►
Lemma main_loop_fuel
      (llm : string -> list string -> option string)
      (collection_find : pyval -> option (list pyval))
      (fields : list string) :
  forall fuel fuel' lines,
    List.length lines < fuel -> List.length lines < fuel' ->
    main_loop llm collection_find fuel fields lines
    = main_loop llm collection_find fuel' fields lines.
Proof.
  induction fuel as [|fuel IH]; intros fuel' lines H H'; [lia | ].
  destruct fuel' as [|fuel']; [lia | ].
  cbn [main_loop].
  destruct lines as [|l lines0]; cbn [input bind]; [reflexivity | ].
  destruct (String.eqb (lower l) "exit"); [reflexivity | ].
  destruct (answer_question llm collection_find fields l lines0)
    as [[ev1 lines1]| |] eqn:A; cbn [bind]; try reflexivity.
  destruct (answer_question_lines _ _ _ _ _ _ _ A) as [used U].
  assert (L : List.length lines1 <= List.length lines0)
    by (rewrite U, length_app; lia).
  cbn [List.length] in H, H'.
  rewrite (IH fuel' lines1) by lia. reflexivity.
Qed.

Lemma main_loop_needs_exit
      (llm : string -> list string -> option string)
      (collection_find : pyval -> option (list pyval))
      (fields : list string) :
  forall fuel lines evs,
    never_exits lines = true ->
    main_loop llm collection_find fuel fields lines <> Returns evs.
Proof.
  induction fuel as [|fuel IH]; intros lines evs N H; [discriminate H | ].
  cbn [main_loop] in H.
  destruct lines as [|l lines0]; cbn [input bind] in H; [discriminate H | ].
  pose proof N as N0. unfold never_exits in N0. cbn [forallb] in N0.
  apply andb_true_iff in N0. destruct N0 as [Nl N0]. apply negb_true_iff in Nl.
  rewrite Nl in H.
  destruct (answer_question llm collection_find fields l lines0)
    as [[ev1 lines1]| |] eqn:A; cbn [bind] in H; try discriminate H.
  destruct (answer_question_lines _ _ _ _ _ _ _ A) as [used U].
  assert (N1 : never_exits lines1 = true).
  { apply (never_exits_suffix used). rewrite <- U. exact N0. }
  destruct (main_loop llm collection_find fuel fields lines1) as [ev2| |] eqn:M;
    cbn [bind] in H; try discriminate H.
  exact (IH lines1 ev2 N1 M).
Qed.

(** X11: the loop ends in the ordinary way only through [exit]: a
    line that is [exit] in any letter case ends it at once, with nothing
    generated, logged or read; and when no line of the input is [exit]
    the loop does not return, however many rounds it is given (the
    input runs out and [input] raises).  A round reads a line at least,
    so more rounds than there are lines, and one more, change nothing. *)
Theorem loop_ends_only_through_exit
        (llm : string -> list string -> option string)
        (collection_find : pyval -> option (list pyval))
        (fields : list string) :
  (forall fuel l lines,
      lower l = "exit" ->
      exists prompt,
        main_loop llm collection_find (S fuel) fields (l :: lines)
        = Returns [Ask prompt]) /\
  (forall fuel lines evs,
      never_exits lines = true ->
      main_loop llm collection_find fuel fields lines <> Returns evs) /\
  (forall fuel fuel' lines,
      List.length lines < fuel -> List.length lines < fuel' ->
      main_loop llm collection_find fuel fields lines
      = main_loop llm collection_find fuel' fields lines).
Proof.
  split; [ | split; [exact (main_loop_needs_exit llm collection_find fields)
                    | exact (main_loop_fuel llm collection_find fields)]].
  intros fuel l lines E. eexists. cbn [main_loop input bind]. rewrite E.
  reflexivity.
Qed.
◄
WHAT YOU WILL DO ->
Your answer should be the records above, set down exactly.

RESULT BELOW ->
Lemma main_loop_fuel
      (llm : string -> list string -> option string)
      (collection_find : pyval -> option (list pyval))
      (fields : list string) :
  forall fuel fuel' lines,
    List.length lines < fuel -> List.length lines < fuel' ->
    main_loop llm collection_find fuel fields lines
    = main_loop llm collection_find fuel' fields lines.
Proof.
  induction fuel as [|fuel IH]; intros fuel' lines H H'; [lia | ].
  destruct fuel' as [|fuel']; [lia | ].
  cbn [main_loop].
  destruct lines as [|l lines0]; cbn [input bind]; [reflexivity | ].
  destruct (String.eqb (lower l) "exit"); [reflexivity | ].
  destruct (answer_question llm collection_find fields l lines0)
    as [[ev1 lines1]| |] eqn:A; cbn [bind]; try reflexivity.
  destruct (answer_question_lines _ _ _ _ _ _ _ A) as [used U].
  assert (L : List.length lines1 <= List.length lines0)
    by (rewrite U, length_app; lia).
  cbn [List.length] in H, H'.
  rewrite (IH fuel' lines1) by lia. reflexivity.
Qed.

Lemma main_loop_needs_exit
      (llm : string -> list string -> option string)
      (collection_find : pyval -> option (list pyval))
      (fields : list string) :
  forall fuel lines evs,
    never_exits lines = true ->
    main_loop llm collection_find fuel fields lines <> Returns evs.
Proof.
  induction fuel as [|fuel IH]; intros lines evs N H; [discriminate H | ].
  cbn [main_loop] in H.
  destruct lines as [|l lines0]; cbn [input bind] in H; [discriminate H | ].
  pose proof N as N0. unfold never_exits in N0. cbn [forallb] in N0.
  apply andb_true_iff in N0. destruct N0 as [Nl N0]. apply negb_true_iff in Nl.
  rewrite Nl in H.
  destruct (answer_question llm collection_find fields l lines0)
    as [[ev1 lines1]| |] eqn:A; cbn [bind] in H; try discriminate H.
  destruct (answer_question_lines _ _ _ _ _ _ _ A) as [used U].
  assert (N1 : never_exits lines1 = true).
  { apply (never_exits_suffix used). rewrite <- U. exact N0. }
  destruct (main_loop llm collection_find fuel fields lines1) as [ev2| |] eqn:M;
    cbn [bind] in H; try discriminate H.
  exact (IH lines1 ev2 N1 M).
Qed.

(** X11: the loop ends in the ordinary way only through [exit]: a
    line that is [exit] in any letter case ends it at once, with nothing
    generated, logged or read; and when no line of the input is [exit]
    the loop does not return, however many rounds it is given (the
    input runs out and [input] raises).  A round reads a line at least,
    so more rounds than there are lines, and one more, change nothing. *)
Theorem loop_ends_only_through_exit
        (llm : string -> list string -> option string)
        (collection_find : pyval -> option (list pyval))
        (fields : list string) :
  (forall fuel l lines,
      lower l = "exit" ->
      exists prompt,
        main_loop llm collection_find (S fuel) fields (l :: lines)
        = Returns [Ask prompt]) /\
  (forall fuel lines evs,
      never_exits lines = true ->
      main_loop llm collection_find fuel fields lines <> Returns evs) /\
  (forall fuel fuel' lines,
      List.length lines < fuel -> List.length lines < fuel' ->
      main_loop llm collection_find fuel fields lines
      = main_loop llm collection_find fuel' fields lines).
Proof.
  split; [ | split; [exact (main_loop_needs_exit llm collection_find fields)
                    | exact (main_loop_fuel llm collection_find fields)]].
  intros fuel l lines E. eexists. cbn [main_loop input bind]. rewrite E.
  reflexivity.
Qed.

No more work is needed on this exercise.